Pretrained models do not peak at the same level on identical audio. For example, committed test clips often score ~1.0 for alexa, ~0.68 for hey_mycroft, and ~0.41 for hey_jarvis. If hey_jarvis (or hey_rhasspy) rarely fires at 0.5, lower the threshold (e.g. 0.35–0.40) or switch models — do not expect the engine to auto-adjust per model.

Two-state machine

SLEEPING

Audio is scored in 80 ms frames (1,280 samples @ 16 kHz).
Downstream nodes receive no speech audio (only state metadata).
A lookback deque (default 500 ms) is used internally for detection only — it is not forwarded to STT.
When any selected model score ≥ threshold (default 0.5), the engine switches to AWAKE.

AWAKE

After detection, the engine skips the wake phrase (default 500 ms, Wake Word Trim) then buffers command-only audio.
One audio output is emitted per session (after silence timeout or listening limit), without the wake word in the PCM.
Listening ends per listening policy (see below), then state returns to SLEEPING.

Prediction keys (important)

openWakeWord stores files like alexa_v0.1.onnx, but predict() returns scores under short keys such as alexa. Compiled workers use prediction_keys = list(oww_model.models.keys()) so scores are read correctly. If logs show words=['alexa_v0.1'] without prediction_keys=['alexa'], the edge worker is stale — recompile and sync the workflow.

Model download (three layers)

Only the wake words selected in the workflow are provisioned — not the full catalog.

When	What runs
Workflow compile (cloud)	`openwakeword.utils.download_models(model_names=[...])` + load probe. Fails compile if `openwakeword` is missing on Django or download fails. `/compile` returns `openwakeword_models`.
Worker import (edge)	Top of `wf_*.py`: `download_models(model_names=_CW_WW_WORKFLOW_WAKE_WORDS)` then `_cw_ww_ensure_models_downloaded(...)`.
Engine init (edge)	First audio frame: same download (idempotent) before `Model(wakeword_models=...)`.

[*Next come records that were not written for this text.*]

(** ** Queues *)

(** For the actors [rs]: their mailboxes are queues. *)
Class OrderedFramework {Ref Msg Fw : Type} `{Countable Ref} `{!ActorFramework Ref Msg Fw}
    (rs : gset Ref) : Prop := {
  of_tell r m f : r ∈ rs → fw_mailbox (fw_tell r m f).1 r = fw_mailbox f r ++ [m];
  of_tell_other r r' m f : r' ∈ rs → r ≠ r' → fw_mailbox (fw_tell r m f).1 r' = fw_mailbox f r';
  of_receive r m f f' :
    r ∈ rs → fw_receive r f = Some (m, f') → fw_mailbox f r = m :: fw_mailbox f' r;
  of_receive_other r r' m f f' :
    r' ∈ rs → r ≠ r' → fw_receive r f = Some (m, f') → fw_mailbox f r' = fw_mailbox f' r';
  of_hands r f : r ∈ rs → fw_mailbox f r ≠ [] → is_Some (fw_receive r f)
}.

Global Instance ordered_reliable {Ref Msg Fw : Type} `{Countable Ref} `{!ActorFramework Ref Msg Fw}
    (rs : gset Ref) : OrderedFramework (Msg:=Msg) (Fw:=Fw) rs → ReliableFramework (Msg:=Msg) (Fw:=Fw) rs.
Proof.
  intros Ho. split.
  - intros r m f Hr. by rewrite of_tell, (comm (++)).
  - intros r r' m f Hr Hne. by rewrite of_tell_other.
  - intros r m f f' Hr Hrec. by rewrite (of_receive r m f f').
  - intros r r' m f f' Hr Hne Hrec. by rewrite (of_receive_other r r' m f f').
  - intros r f. apply of_hands.
Qed.

(** ** The system, left alone *)
Section Feeds.
Context `{HashIter} {S V M C : Type} `{!ViewMapOps V M} `{!ViewMapLaws V M} `{Clock C}.
Context {Ref Fw : Type} `{Countable Ref}.
Context `{!ActorFramework Ref (ActorMsg S V) Fw} `{!ActorFrameworkLaws Ref (ActorMsg S V) Fw}.
Context (rs : gset Ref) `{!OrderedFramework (Msg:=ActorMsg S V) (Fw:=Fw) rs} (K : nat).
Context (name : string) (p : S → V) (w : Z)
  (ser : SerializeViewFn V) (de : DeserializeViewFn V) (ap : option (InboundDeltaApplierFn V)).
Local Abbreviation system := (ActorSystem (Ref:=Ref) (S:=S) (V:=V) (M:=M) (Fw:=Fw)).
Local Abbreviation cell := (ActorCell (S:=S) (V:=V) (M:=M)).
Local Abbreviation reach := (system_reach (C:=C) name p w ser de ap).
Local Abbreviation step := (system_step (C:=C) name p w ser de ap).
Local Abbreviation meshed := (meshed rs K).
Local Abbreviation left_alone := (left_alone (C:=C)).
Local Abbreviation informed := (informed name).
Local Abbreviation handling := (handling (C:=C) name p w ser de ap).
Local Abbreviation noticing := (noticing name).
Implicit Types (sys : system) (c : cell) (r : Ref) (fw : Fw) (clk : C) (i j k id : NodeId).
Implicit Types (msg : ActorMsg S V) (x : Effect (ActorRefPeerSender (Ref:=Ref))).

(** What an effect puts into the mailbox of [r]. *)
Definition told_to r x : list (ActorMsg S V) :=
  match x with
  | SentSync s m => if decide (actor_ref s = r) then [MsgInboundSync m] else []
  | SentWire s m => if decide (actor_ref s = r) then [MsgInboundWire m] else []
  | Spawned _ => []
  end.

Lemma tell_queue r r' m fw :
  r' ∈ rs → fw_mailbox (fw_tell r m fw).1 r' = fw_mailbox fw r' ++ (if decide (r = r') then [m] else []).
Proof.
  intros Hr'. case_decide as Hr; [subst r; by apply of_tell|]. rewrite app_nil_r. by apply of_tell_other.
Qed.

Lemma perform_queue r effs r' : ∀ sys,
  r' ∈ rs → mailbox (perform r sys effs) r' = mailbox sys r' ++ (effs ≫= told_to r').
Proof.
  induction effs as [|x effs IH]; intros sys Hr'; cbn [mbind list_bind]; [by rewrite app_nil_r|].
  change (perform r sys (x :: effs)) with (perform r (perform_effect r sys x) effs).
  rewrite IH by done. rewrite (assoc_L app). f_equal. unfold mailbox. destruct x as [s m|s m|t]; simpl.
  - rewrite send_sync_tell. by apply tell_queue.
  - rewrite send_wire_tell. by apply tell_queue.
  - by rewrite app_nil_r.
Qed.

Lemma handled_queue sys r c msg fw a peers effs r' :
  r ∈ rs → r' ∈ rs → fw_receive r (as_framework sys) = Some (msg, fw) →
  ∃ l, mailbox sys r' = (if decide (r' = r) then msg :: l else l) ∧
    mailbox (handled sys r c fw a peers effs) r' = l ++ (effs ≫= told_to r').
Proof.
  intros Hr Hr' Hrec. exists (fw_mailbox fw r'). split; [|by apply perform_queue].
  unfold mailbox. case_decide as Hd; [subst r'; by apply of_receive|].
  by apply (of_receive_other r r' msg).
Qed.

(** *** The change feeds of the system *)
Definition feeds_own sys : Prop := ∀ r c, as_cells sys !! r = Some c → feed_own (cell_engine c).

Lemma feeds_own_insert sys sys' r c :
  feeds_own sys → as_cells sys' = <[r := c]> (as_cells sys) → feed_own (cell_engine c) → feeds_own sys'.
Proof.
  intros Hf Hc Hown r' c'. rewrite Hc. intros [[<- <-]|[_ ?]]%lookup_insert_Some; [done|by eapply Hf].
Qed.

Lemma system_step_feeds sys sys' : feeds_own sys → step sys sys' → feeds_own sys'.
Proof.
  intros Hf [r id x cfg clk g Hr Hid Hlater|g peers|r msg Hm|fw Hfw
    |r c msg fw clk a peers effs reply Hr Hs Hrec Hage Hh|r c t l1 l2 Hl Hr|r c Hr]; try done.
  - eapply feeds_own_insert; [done|done|]. split; [done|]. intros key g'. simpl. by rewrite lookup_empty.
  - eapply (feeds_own_insert sys _ r (mkActorCell a (cell_registry c))); [done| |].
    + by destruct (perform_frame r effs (set_registry (set_cell (set_framework sys fw) r
        (mkActorCell a (cell_registry c))) (cell_registry c) peers)) as (-> & _).
    + eapply handle_feed_own; [done|]. by apply (Hf r).
  - intros r' c'. destruct (perform_frame r (delayed_fires (stopped c) (registry_of sys (cell_registry c)) t)
      (set_tasks sys (l1 ++ l2))) as (-> & _). apply Hf.
  - eapply (feeds_own_insert sys); [done|reflexivity|]. exact (Hf r c Hr).
Qed.

Lemma system_reach_feeds sys : reach sys → feeds_own sys.
Proof.
  intros (sys0 & (Hc & _) & Hr).
  assert (feeds_own sys0) as Hf by (intros r c; rewrite Hc; by rewrite lookup_empty).
  clear Hc. induction Hr; eauto using system_step_feeds.
Qed.

(** *** From the flush to the silence *)
Context (Hcodec : ∀ v, de (ser v) w = Ok v).

(** [j] shows the state of [i], or knows that it is stale, or one of both is on its way. *)
Definition told sys i ri ci rj cj : Prop :=
  informed sys i ri ci rj cj ∨
  (cf_pending (change_feed (cell_engine ci)) = ∅ ∧
   noticing (cell_engine cj) (mailbox sys rj) i (generation_of (cell_engine ci))).

(** A handler notifies nobody of [i] whose feed is empty. *)
Lemma handling_tidy sys n id r c msg fw clk a peers effs reply i ri ci r' g :
  feeds_own sys → handling sys n id r c msg fw a peers →
  actor_handle (cell_actor c) (registry_of sys (cell_registry c)) msg clk = Done (a, peers, effs, reply) →
  hosts sys i ri ci → cf_pending (change_feed (cell_engine ci)) = ∅ →
  tidy name (effs ≫= told_to r') i g.
Proof.
  intros Hf Hd Hh Hi Hp msg' g' Hin (f & -> & Hn). exfalso.
  pose proof (hd_hosts _ _ _ _ _ _ _ _ _ _ _ _ _ _ _ Hd) as Hr. pose proof Hr as (Hc & _ & Hid).
  apply list_elem_of_bind in Hin as (x & Hx & Hin).
  assert (∃ s, x = SentWire s (WireFeed f)) as [s ->].
  { destruct x as [s m|s m|t]; simpl in Hx; [| |by apply elem_of_nil in Hx].
    - case_decide; [by apply list_elem_of_singleton in Hx|by apply elem_of_nil in Hx].
    - case_decide; [|by apply elem_of_nil in Hx]. apply list_elem_of_singleton in Hx as [= ->]. by exists s. }
  destruct (handle_wire _ _ _ _ _ _ _ _ _ _ Hh Hin) as [_ Hb].
  destruct (flush_names (cell_engine c) f name i g' (Hf r c Hc) Hb Hn) as (_ & _ & Hii & Hg).
  rewrite Hid in Hii. subst i.
  pose proof (tr_unique _ _ _ _ _ _ _ _ (hd_tracks _ _ _ _ _ _ _ _ _ _ _ _ _ _ _ Hd) _ _ _ _ _ Hi Hr) as ->.
  assert (ci = c) as -> by (destruct Hi; congruence). by rewrite Hp, lookup_empty in Hg.
Qed.

Lemma handling_told sys n id r c msg fw clk a peers effs reply i ri ci j rj cj :
  meshed sys → feeds_own sys → handling sys n id r c msg fw a peers →
  actor_handle (cell_actor c) (registry_of sys (cell_registry c)) msg clk = Done (a, peers, effs, reply) →
  hosts sys i ri ci → hosts sys j rj cj → i ≠ j → told sys i ri ci rj cj →
  ∃ ci' cj', hosts (handled sys r c fw a peers effs) i ri ci' ∧
    hosts (handled sys r c fw a peers effs) j rj cj' ∧
    told (handled sys r c fw a peers effs) i ri ci' rj cj'.
Proof.
  intros Hm Hf Hd Hh Hi Hj Hij [Hinf|[Hp Hno]].
  { destruct (handling_informed rs K name p w ser de ap Hcodec sys n id r c msg fw clk a peers effs reply
      i ri ci j rj cj) as (ci' & cj' & ? & ? & ?); [done..|]. exists ci', cj'. by split_and!; [..|left]. }
  pose proof (hd_hosts _ _ _ _ _ _ _ _ _ _ _ _ _ _ _ Hd) as Hr.
  pose proof (hd_moved _ _ _ _ _ _ _ _ _ _ _ _ _ _ _ Hd) as Hmv.
  destruct (handling_forth name p w ser de ap sys n id r c msg fw a peers effs i ri ci Hd Hi) as [ci' Hi'].
  destruct (handling_forth name p w ser de ap sys n id r c msg fw a peers effs j rj cj Hd Hj) as [cj' Hj'].
  exists ci', cj'. split_and!; [done..|].
  assert (informed (handled sys r c fw a peers effs) i ri ci' rj cj' ∨
    (generation_of (cell_engine ci') = generation_of (cell_engine ci) ∧
     cf_pending (change_feed (cell_engine ci')) = ∅)) as [?|[Hg Hp']]; [|by left|right; split; [done|rewrite Hg]].
  - pose proof (proj1 (handling_hosts name p w ser de ap sys n id r c msg fw a peers effs i ri ci' Hd) Hi')
      as [(-> & -> & _)|[Hne Hi2]]; [|right; assert (ci' = ci) as -> by (destruct Hi, Hi2; congruence); done].
    assert (ci = c) as -> by (destruct Hi, Hr; congruence).
    assert (i = id) as -> by (destruct Hi as (_ & _ & ?), Hr as (_ & _ & ?); congruence).
    assert (mutates msg ∨ ¬ mutates msg) as [Hmut|Hmut] by (destruct msg; simpl; tauto).
    + left. destruct (handling_announces rs K name p w ser de ap Hcodec sys n id r c msg fw clk a peers effs reply
        j rj cj) as (cj2 & Hj2 & Hre); [done..| |done|done|].
      { pose proof (me_peaceful rs K _ Hm id r c msg Hr (hd_mail _ _ _ _ _ _ _ _ _ _ _ _ _ _ _ Hd)).
        by destruct msg. }
      assert (cj' = cj2) as -> by (destruct Hj', Hj2; congruence). done.
    + right. unfold generation_of, cell_engine in *. simpl. rewrite (mv_state _ _ _ _ _ _ Hmv Hmut).
      split; [done|]. rewrite (handle_feed _ _ _ _ _ _ _ _ Hh).
      destruct msg; try done. unfold change_feed_flush. by rewrite bool_decide_eq_true_2.
  - pose proof (handling_tidy sys n id r c msg fw clk a peers effs reply i ri ci rj
      (generation_of (cell_engine ci)) Hf Hd Hh Hi Hp) as Ht.
    destruct (handled_queue sys r c msg fw a peers effs rj) as (l & Hl & ->);
      [by eapply meshed_served|by eapply meshed_served|apply Hd|].
    apply noticing_app; [done|]. rewrite Hl in Hno.
    pose proof (proj1 (handling_hosts name p w ser de ap sys n id r c msg fw a peers effs j rj cj' Hd) Hj')
      as [(-> & -> & Hjr)|[Hne Hj2]].
    + rewrite decide_True in Hno by done. assert (cj = c) as -> by (destruct Hj, Hr; congruence).
      assert (j = id) as -> by (destruct Hj as (_ & _ & ?), Hr as (_ & _ & ?); congruence).
      eapply (handle_noticing name p w ser de ap Hcodec (net_history n) id); [|apply Hd|done|done| | |done].
      * by eapply (host_inv name p w ser de ap Hcodec sys n id r c); [apply Hd|].
      * by eapply (handling_peaceful rs K name p w ser de ap sys n id r c msg fw a peers i ri ci).
      * by eapply (me_accepts rs K _ Hm id r c i ri ci).
    + rewrite decide_False in Hno by done. assert (cj' = cj) as -> by (destruct Hj, Hj2; congruence). done.
Qed.

Definition telling i ri j rj sys : Prop :=
  ∃ ci cj, hosts sys i ri ci ∧ hosts sys j rj cj ∧ told sys i ri ci rj cj.

Lemma left_alone_telling i ri j rj sys sys' :
  i ≠ j → reach sys → meshed sys → left_alone sys sys' → telling i ri j rj sys → telling i ri j rj sys'.
Proof.
  intros Hij Hreach Hm Hstep (ci & cj & Hi & Hj & Ht).
  destruct (system_reach_tracks name p w ser de ap sys Hreach) as [n Htr].
  pose proof (system_reach_orderly rs name p w ser de ap sys Hreach) as Hord.
  destruct Hstep as [r c msg fw clk a peers effs reply Hc Hst Hrec _ Hh|r c t l1 l2 Hl Hc].
  - pose proof (handling_intro name p w ser de ap Hcodec sys n r c msg fw clk a peers effs reply Htr Hord Hc Hst Hrec Hh) as Hd.
    destruct (handling_told sys n (engine_node_id (cell_engine c)) r c msg fw clk a peers effs reply i ri ci j rj cj)
      as (ci' & cj' & ? & ? & ?); [done|by apply system_reach_feeds|done..|]. by exists ci', cj'.
  - exists ci, cj. split_and!; [by apply fired_hosts..|]. destruct Ht as [Hinf|[Hp Hno]]; [left|right].
    + by eapply (fired_reaching rs K).
    + split; [done|]. change (fired sys r c t (l1 ++ l2)) with (perform r (set_tasks sys (l1 ++ l2))
        (delayed_fires (stopped c) (registry_of sys (cell_registry c)) t)).
      rewrite perform_queue by by eapply meshed_served. apply noticing_app; [|done].
      intros msg g' (x & Hx & Hin)%list_elem_of_bind (f & -> & _). unfold delayed_fires in Hin.
      destruct (stopped c); [by apply elem_of_nil in Hin|].
      apply list_elem_of_fmap in Hin as (y & -> & _). simpl in Hx.
      case_decide; [by apply list_elem_of_singleton in Hx|by apply elem_of_nil in Hx].
Qed.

Edge-sync model_requirements includes wake_word_models: ["alexa", ...] and edge_package: ml-wakeword. The official cyberwaveos/edge-ml-worker image also pre-bakes all built-in models at image build time for air-gapped use.

Configuration

Parameter	Default	Description
Wake Words	`hey_mycroft`	Multi-select built-in models (see table above).
Detection Threshold	`0.5`	Min score [0, 1] for all selected models to enter AWAKE (workflow editor → Detection Parameters).
Limit listening time	Off	When on, forward audio only for N seconds (default 2 s), then SLEEPING. When off, forward until silence timeout (default 1.5 s).
Silence Timeout (s)	`1.5`	Used when limit listening is off.
Wake Word Trim (ms)	`500`	Audio discarded after detection before STT (excludes wake phrase).
Output Buffer Preset	`wake-word`	Chunks emitted while AWAKE (see presets).
Digital twin (signaling)	—	Twin that receives MQTT/Zenoh assistant commands (see below).
Play start/stop assistant sounds	On	Publish signaling when forwarding starts/stops.
Feedback target	`Desktop`	Where the assistant feedback plays: `Desktop` (MQTT → browser), `Edge` (Zenoh → on-device speaker), or `Both`.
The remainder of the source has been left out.